Business Standard

From 'go-to man' in YSR govt to Interpol's wanted

Sources say Rao, currently Rajya Sabha MP, was go to man for any work businessmen and industrialists wanted to get done in YSR govt

BS Reporters Hyderabad/New Delhi
‘Sasikala of Andhra’ was the epithet K V P Ramachandra Rao — wanted by the Interpol in a multi-million dollar bribery case in the United States — had earned when his close friend Y S Rajasekhara Reddy was the chief minister of Andhra Pradesh from 2004 to 2009.

Sources in the Congress say Rao, who is currently a Rajya Sabha MP, was the go-to man for any work businessmen and industrialists wanted to get done in the YSR government. The two, say Congress sources, were good friends. “YSR trusted Rao enormously. Rao was largely unheard of before YSR became the chief minister but came to exercise enormous influence during YSR's tenure,” an Andhra politician said.
 

Their friendship dated back to their medical student days. They came in contact while practicing medicine in the early 1960s.

YSR, after becoming the chief minister, appointed Rao as the advisor to the government of Andhra Pradesh on public affairs. Rao enjoyed the status of a Cabinet minister in the government. He was elected to the Rajya Sabha in August 2008. It was his proximity to YSR and the influence he wielded within the government that led many to start likening him to Sasikala Natarajan, AIADMK chief and Tamilnadu Chief Minister J Jayalalithaa’s confidante during the latter’s chief ministerial tenures in the late 1990s.

Unlike Sasikala, who eventually fell out with Jayalalithaa, the 65-year-old Rao has continued to be close to the Reddy family even after YSR’s death in a helicopter crash in 2009.

Sources say Rao still handles the financial dealings of YSR’s son Y S Jaganmohan Reddy. “But at the same time, he has also proved his usefulness to the Congress,” a source in the party said. The Congress re-nominated Rao for a second Rajya Sabha term earlier this month, that is after his indictment in the bribery scandal was certain.
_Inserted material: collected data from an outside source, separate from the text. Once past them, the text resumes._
(* ===== verification/Boot.v ===== *)
(** Boot: the device's start-up and its firmware images.

    Models of [src/firmware/main/homedeck.cpp] what decides something: the initialisation of the
    NVS partitions, the writer that [core/ota_routes.cpp] is given, the confirmation of a new
    image once the web interface is up, the deferred restarts and the core dump's reader; and
    [src/firmware/main/crash_diagnostics.cpp]. ESP-IDF is the environment. *)
From S2P Require Import Prelude Text Storage.

(** ** [InitNvsPartition] *)

Module NvsInit.

Inductive Result := Ok | NoFreePages | NewVersionFound | OtherError.

(** What [ESP_ERROR_CHECK] leaves: the boot goes on, or the device aborts and restarts. *)
Inductive Outcome := Continues | Aborts.

Section Init.
Context {E : Type} (init : M E Result) (erase : M E bool).

Definition InitNvsPartition : M E Outcome :=
  let* result := init in
  match result with
  | Ok => ret Continues
  | NoFreePages | NewVersionFound =>
      let* erased := erase in
      if negb erased then ret Aborts
      else let* result := init in ret (match result with Ok => Continues | _ => Aborts end)
  | OtherError => ret Aborts
  end.
End Init.

(** [InitNvs]: the default partition, then the secrets'. *)
Definition InitNvs {E} (init_default : M E Result) (erase_default : M E bool) (init_secrets : M E Result) (erase_secrets : M E bool)
    : M E Outcome :=
  let* o := InitNvsPartition init_default erase_default in
  match o with Continues => InitNvsPartition init_secrets erase_secrets | Aborts => ret Aborts end.
End NvsInit.

(** ** Firmware images *)

(** ESP-IDF's image functions; a partition and a handle are numbers, and [esp_ota_next] is
    [esp_ota_get_next_update_partition] with the partition's size. *)
Class EspOta (E : Type) := {
  esp_ota_next : E -> option (nat * Z);
  esp_ota_begin : nat -> Z -> M E (option nat);
  esp_ota_write : nat -> string -> M E bool;
  esp_ota_end : nat -> M E bool;
  esp_ota_set_boot_partition : nat -> M E bool;
  esp_ota_mark_app_valid_cancel_rollback : M E bool
}.

(** What the documentation says of them. [running] is the partition of the program that runs,
    [boots] the one the next restart takes, and [image] what a partition holds. [opened] is the
    partition a handle is for, with what has been written to it so far: [esp_ota_begin] erases
    the partition, [esp_ota_write] appends, and only an [esp_ota_end] that succeeds says that
    the partition holds what was written and that it is a [valid] program. *)
Class EspOtaLaws (E : Type) `{EspOta E} := {
  running : E -> nat;
  boots : E -> nat;
  image : nat -> E -> string;
  opened : nat -> E -> option (nat * string);
  valid : string -> bool;
  next_not_running e p z : esp_ota_next e = Some (p, z) -> p <> running e;
  begin_boots p z e : boots (exec (esp_ota_begin p z) e) = boots e;
  begin_other p z q e : q <> p -> image q (exec (esp_ota_begin p z) e) = image q e;
  begin_opens p z e h e' : esp_ota_begin p z e = (Some h, e') -> opened h e' = Some (p, EmptyString);
  write_boots h d e : boots (exec (esp_ota_write h d) e) = boots e;
  write_other h d p s q e : opened h e = Some (p, s) -> q <> p -> image q (exec (esp_ota_write h d) e) = image q e;
  write_appends h d p s e : opened h e = Some (p, s) ->
    exists s', opened h (exec (esp_ota_write h d) e) = Some (p, s') /\ (eval (esp_ota_write h d) e = true -> s' = s +:+ d);
  end_boots h e : boots (exec (esp_ota_end h) e) = boots e;
  end_other h p s q e : opened h e = Some (p, s) -> q <> p -> image q (exec (esp_ota_end h) e) = image q e;
  end_validates h p s e e' : opened h e = Some (p, s) -> esp_ota_end h e = (true, e') -> image p e' = s /\ valid s = true;
  set_boot p e b e' : esp_ota_set_boot_partition p e = (b, e') -> boots e' = if b then p else boots e;
  set_boot_images p q e : image q (exec (esp_ota_set_boot_partition p) e) = image q e
}.

Section Images.
Context {E : Type} `{EspOta E}.

(** [BuildOtaWriter]'s functions. *)
Definition max_image_size (e : E) : Z := match esp_ota_next e with Some (_, z) => z | None => 0 end.

Definition write_image (img : string) : M E bool :=
  let* next := gets esp_ota_next in
  match next with
  | None => ret false
  | Some (partition, _) =>
      let* begun := esp_ota_begin partition (size img) in
      match begun with
      | None => ret false
      | Some handle =>
          let* ok := esp_ota_write handle img in
          if negb ok then esp_ota_end handle ;;* ret false
          else
            let* ok := esp_ota_end handle in
            if negb ok then ret false else esp_ota_set_boot_partition partition
      end
  end.

(** The end of [FinalizeBootAfterWifiConnected]: the log's warning, if any, comes back. *)
Definition confirm_image (web_server_started : bool) (error_name : string) : M E (option string) :=
  if web_server_started then
    let* ok := esp_ota_mark_app_valid_cancel_rollback in
    ret (if ok then None else Some ("Failed to cancel rollback: " +:+ error_name))
  else ret (Some "Web UI failed to start - leaving OTA rollback unconfirmed").
End Images.

(** ** Deferred restarts and the core dump *)

Section Deferred.
Context {E : Type}.

(** [RunOnceAfterResponseDelay]: the calls that create, start and delete the timer. *)
Definition RunOnceAfterResponseDelay (esp_timer_create esp_timer_start_once : M E bool) (esp_timer_delete : M E unit) : M E bool :=
  let* created := esp_timer_create in
  if negb created then ret false
  else
    let* started := esp_timer_start_once in
    if negb started then esp_timer_delete ;;* ret false else ret true.

(** The [wifi_reset] callback: the access point's name the device will have, if the reset is on its way. *)
Definition wifi_reset (schedule : M E bool) (ap_ssid : string) : M E (option string) :=
  let* scheduled := schedule in ret (if scheduled then Some ap_ssid else None).

(** [read_core_dump]; [esp_core_dump_image_get] gives an address and a size. *)
Definition read_core_dump (esp_core_dump_image_check : E -> bool) (esp_core_dump_image_get : E -> option (Z * Z))
    (esp_flash_read : Z -> Z -> E -> option string) (e : E) : option string :=
  if negb (esp_core_dump_image_check e) then None
  else
    match esp_core_dump_image_get e with
    | None => None
    | Some (addr, sz) => if sz =? 0 then None else esp_flash_read addr sz e
    end.
End Deferred.

(** ** [crash_diagnostics.cpp] *)

Inductive esp_reset_reason_t :=
  | ESP_RST_UNKNOWN | ESP_RST_POWERON | ESP_RST_EXT | ESP_RST_SW | ESP_RST_PANIC | ESP_RST_INT_WDT | ESP_RST_TASK_WDT
  | ESP_RST_WDT | ESP_RST_DEEPSLEEP | ESP_RST_BROWNOUT | ESP_RST_SDIO | ESP_RST_USB | ESP_RST_JTAG | ESP_RST_EFUSE
  | ESP_RST_PWR_GLITCH | ESP_RST_CPU_LOCKUP.

Definition ResetReasonToString (reason : esp_reset_reason_t) : string :=
  match reason with
  | ESP_RST_POWERON => "power-on"
  | ESP_RST_EXT => "external-pin"
  | ESP_RST_SW => "software"
  | ESP_RST_PANIC => "panic"
  | ESP_RST_INT_WDT => "interrupt-watchdog"
  | ESP_RST_TASK_WDT => "task-watchdog"
  | ESP_RST_WDT => "other-watchdog"
  | ESP_RST_DEEPSLEEP => "deep-sleep-wake"
  | ESP_RST_BROWNOUT => "brownout"
  | ESP_RST_SDIO => "sdio"
  | ESP_RST_USB => "usb"
  | ESP_RST_JTAG => "jtag"
  | ESP_RST_EFUSE => "efuse-error"
  | ESP_RST_PWR_GLITCH => "power-glitch"
  | ESP_RST_CPU_LOCKUP => "cpu-lockup"
  | ESP_RST_UNKNOWN => "unknown"
  end.

Section Crash.
Context {S : Type} `{KvStore S}.

(** A failed write is only logged, and so is the summary of a core dump. *)
Definition LogCrashDiagnostics (reason : esp_reset_reason_t) (has_core_dump : bool) : M S unit :=
  let* _ := SetSetting "core" "reset_reason" 1 (ResetReasonToString reason) in
  let* _ := SetSetting "core" "has_core_dump" 1 (if has_core_dump then "true" else "false") in
  ret tt.

Definition ResolveDeviceName (s : S) : string :=
  match GetSetting "core" "device_name" s with Some v => vv_value v | None => "homedeck" end.
End Crash.

(** ** Properties *)

Section ImagesOk.
Context {E : Type} `{EspOtaLaws E}.

(** The program the next restart takes. *)
Definition restarts_as (e : E) : string := image (boots e) e.

(** Erasing, writing and ending: the other partitions stay, and the boot partition with them. *)
Lemma begin_write_end p z img e h e1 (q : nat) : q <> p -> esp_ota_begin p z e = (Some h, e1) ->
  let e2 := exec (esp_ota_write h img) e1 in
  let e3 := exec (esp_ota_end h) e2 in
  boots e3 = boots e /\ image q e3 = image q e /\
  (eval (esp_ota_write h img) e1 = true -> eval (esp_ota_end h) e2 = true -> image p e3 = img /\ valid img = true).
Proof.
  intros Hq Eb e2 e3. pose proof (begin_opens _ _ _ _ _ Eb) as Ho.
  destruct (write_appends h img _ _ _ Ho) as (s' & Ho2 & Hs). fold e2 in Ho2.
  assert (e1 = exec (esp_ota_begin p z) e) as E1 by (unfold exec; by rewrite Eb). split_and!.
  - unfold e3, e2. by rewrite end_boots, write_boots, E1, begin_boots.
  - unfold e3. rewrite (end_other h p s' q e2 Ho2 Hq). unfold e2. rewrite (write_other h img _ _ q e1 Ho Hq), E1. by apply begin_other.
  - intros Hw He. rewrite <- (Hs Hw : s' = img). apply (end_validates h p s' e2 e3 Ho2).
    rewrite <- He. apply surjective_pairing.
Qed.

(** C32: An update never touches the program that runs, and it is taken whole or not at all: one
    that reports success is taken by the next restart, byte for byte and as a program that has
    been validated; one that fails at any point leaves the choice of the next restart as it
    was, and also what it takes, unless that is the partition of an earlier update that is still
    waiting for its restart: that one has been erased. *)
Theorem update_boots_whole_image_or_old (img : string) (e : E) :
  let '(ok, e') := write_image img e in
  image (running e) e' = image (running e) e /\
  (ok = true -> restarts_as e' = img /\ valid img = true /\ boots e' <> running e) /\
  (ok = false -> boots e' = boots e /\
     ((forall p z, esp_ota_next e = Some (p, z) -> p <> boots e) -> restarts_as e' = restarts_as e)).
Proof.
  unfold write_image, bind, gets, ret. destruct (esp_ota_next e) as [[p z]|] eqn:En; [|done].
  assert (running e <> p) as Hr by (pose proof (next_not_running _ _ _ En); congruence).
  destruct (esp_ota_begin p (size img) e) as [[h|] e1] eqn:Eb.
  2:{ pose proof (begin_boots p (size img) e) as B. pose proof (fun q => begin_other p (size img) q e) as I.
      unfold exec in B, I. rewrite Eb in B, I. cbn in *. split_and!; [by apply I|done|]. intros _. split; [done|].
      intros Hn. unfold restarts_as. rewrite B. apply I. pose proof (Hn p z eq_refl). congruence. }
  pose proof (fun q Hq => begin_write_end p (size img) img e h e1 q Hq Eb) as Hall. cbv zeta in Hall. unfold exec, eval in Hall.
  destruct (Hall _ Hr) as (Hb & Hi & Hv).
  assert (Hrest : (forall p0 z0, Some (p, z) = Some (p0, z0) -> p0 <> boots e) -> forall e', boots e' = boots e ->
            image (boots e) e' = image (boots e) ((esp_ota_end h (esp_ota_write h img e1).2).2) -> restarts_as e' = restarts_as e).
  { intros Hn e' He' Hi'. unfold restarts_as. rewrite He', Hi'. apply Hall. pose proof (Hn p z eq_refl). congruence. }
  destruct (esp_ota_write h img e1) as [w e2]. cbn [fst snd] in *.
  destruct w; cbn [negb]; destruct (esp_ota_end h e2) as [b e3]; cbn [fst snd] in *; [destruct b; cbn [negb]|];
    try (split_and!; [done|done|]; intros _; split; [done|]; intros Hn; by apply Hrest).
  destruct (Hv eq_refl eq_refl) as [Himg Hvalid]. pose proof (fun q => set_boot_images p q e3) as I4. unfold exec in I4.
  destruct (esp_ota_set_boot_partition p e3) as [b e4] eqn:Es. pose proof (set_boot p e3 b e4 Es) as B4. cbn [snd] in I4.
  split_and!; [by rewrite I4|intros ->|intros ->].
  - unfold restarts_as. rewrite B4, I4. by split_and!.
  - split; [by rewrite B4|]. intros Hn. apply Hrest; [done|by rewrite B4|apply I4].
Qed.
End ImagesOk.

(** A device with two partitions, of which the first runs; a program is valid when it starts
    with an E, as the magic byte of an image. *)
Module Sample.
Record Device := { next_boot : nat; images : gmap nat string; handle : option (nat * string) }.

Definition is_program (s : string) : bool := starts_with "E" s.

#[export] Instance device_ota : EspOta Device := {|
  esp_ota_next := fun _ => Some (1%nat, 4096);
  esp_ota_begin := fun p _ d =>
    (Some 7%nat, {| next_boot := next_boot d; images := delete p (images d); handle := Some (p, EmptyString) |});
  esp_ota_write := fun _ s d =>
    (true, {| next_boot := next_boot d; images := images d;
              handle := match handle d with Some (p, t) => Some (p, t +:+ s) | None => None end |});
  esp_ota_end := fun _ d =>
    match handle d with
    | Some (p, t) => (is_program t, {| next_boot := next_boot d; images := <[p := t]> (images d); handle := None |})
    | None => (false, d)
    end;
  esp_ota_set_boot_partition := fun p d => (true, {| next_boot := p; images := images d; handle := handle d |});
  esp_ota_mark_app_valid_cancel_rollback := ret true
|}.

#[export] Instance device_laws : EspOtaLaws Device.
Proof.
  refine {| running := fun _ => 0%nat; boots := next_boot; image := fun p d => default EmptyString (images d !! p);
            opened := fun _ => handle; valid := is_program |}; try done.
  - by intros e p z [= <- <-].
  - intros p z q e Hq. cbn. by rewrite lookup_delete_ne.
  - by intros p z e h e' [= <- <-].
  - intros h d p s e Ho. cbn in *. rewrite Ho. by eexists.
  - intros h e. unfold exec. cbn. by destruct (handle e) as [[p t]|].
  - intros h p s q e Ho Hq. unfold exec. cbn in *. rewrite Ho. cbn. by rewrite lookup_insert_ne.
  - intros h p s e e' Ho. cbn in *. rewrite Ho. intros [= Hv <-]. cbn. by rewrite lookup_insert_eq.
  - by intros p e b e' [= <- <-].
Defined.

Definition device : Device := {| next_boot := 0; images := {[0%nat := "Eold"]}; handle := None |}.

Lemma update_boots_whole_image_or_old_witness :
  restarts_as (exec (write_image "Enew") device) = "Enew" /\ restarts_as (exec (write_image "broken") device) = "Eold".
Proof.
  split; [exact (proj1 (proj1 (proj2 (update_boots_whole_image_or_old "Enew" device)) eq_refl))|].
  refine (proj2 (proj2 (proj2 (update_boots_whole_image_or_old "broken" device)) eq_refl) _).
  by intros p z [= <- <-].
Defined.

(** A second upload before the restart erases the program the restart would take; when it fails
    the device is left with the choice of that partition. *)
Example second_upload_loses_first :
  let updated := exec (write_image "Enew") device in
  eval (write_image "broken") updated = false /\
  boots (exec (write_image "broken") updated) = 1%nat /\ valid (restarts_as (exec (write_image "broken") updated)) = false.
Proof. by vm_compute. Qed.
End Sample.

Section CrashOk.
Context {S : Type} `{KvLaws S}.

(** After a boot whose two writes have succeeded, the settings hold why the device was reset and
    whether there is a core dump, as [core/diagnostics_routes.cpp] reads them. *)
Theorem crash_report_is_stored (reason : esp_reset_reason_t) (dump : bool) (s s1 s2 : S) :
  SetSetting "core" "reset_reason" 1 (ResetReasonToString reason) s = (true, s1) ->
  SetSetting "core" "has_core_dump" 1 (if dump then "true" else "false") s1 = (true, s2) ->
  let s' := exec (LogCrashDiagnostics reason dump) s in
  vv_value <$> GetSetting "core" "reset_reason" s' = Some (ResetReasonToString reason) /\
  (fun v => String.eqb (vv_value v) "true") <$> GetSetting "core" "has_core_dump" s' = Some dump.
Proof.
  intros H1 H2. unfold LogCrashDiagnostics, exec, bind. rewrite H1, H2. cbn [ret snd].
  change (SetSetting (S := S)) with (store_write (S := S) Settings) in H1, H2.
  destruct (store_write_spec Settings _ _ 1 _ _ _ _ ltac:(vm_compute; split; discriminate) H1) as [G1 _].
  destruct (store_write_spec Settings _ _ 1 _ _ _ _ ltac:(vm_compute; split; discriminate) H2) as [G2 K2].
  change (GetSetting (S := S)) with (store_read (S := S) Settings). rewrite K2 by congruence.
  rewrite G1, G2 by done. split; [done|]. by destruct dump.
Qed.
End CrashOk.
The Central Bureau of Investigation had questioned Rao during its investigation into the disproportionate assets cases against Jaganmohan. But he wasn’t named in any of the chargesheets. Rao has no criminal cases against him other than the one in the US.

As the Rajya Sabha member, Rao has been a member of the committee on finance and also of the consultative committee on health, member of the National Shipping Board and a member of the committee on Agriculture.

The United States has asked India for “provisional arrest” of Rao after an American court indicted him in a $18.5 billion bribery case related to allowing of mining of Titanium in Andhra Pradesh.

Rao couldn’t be reached for comments.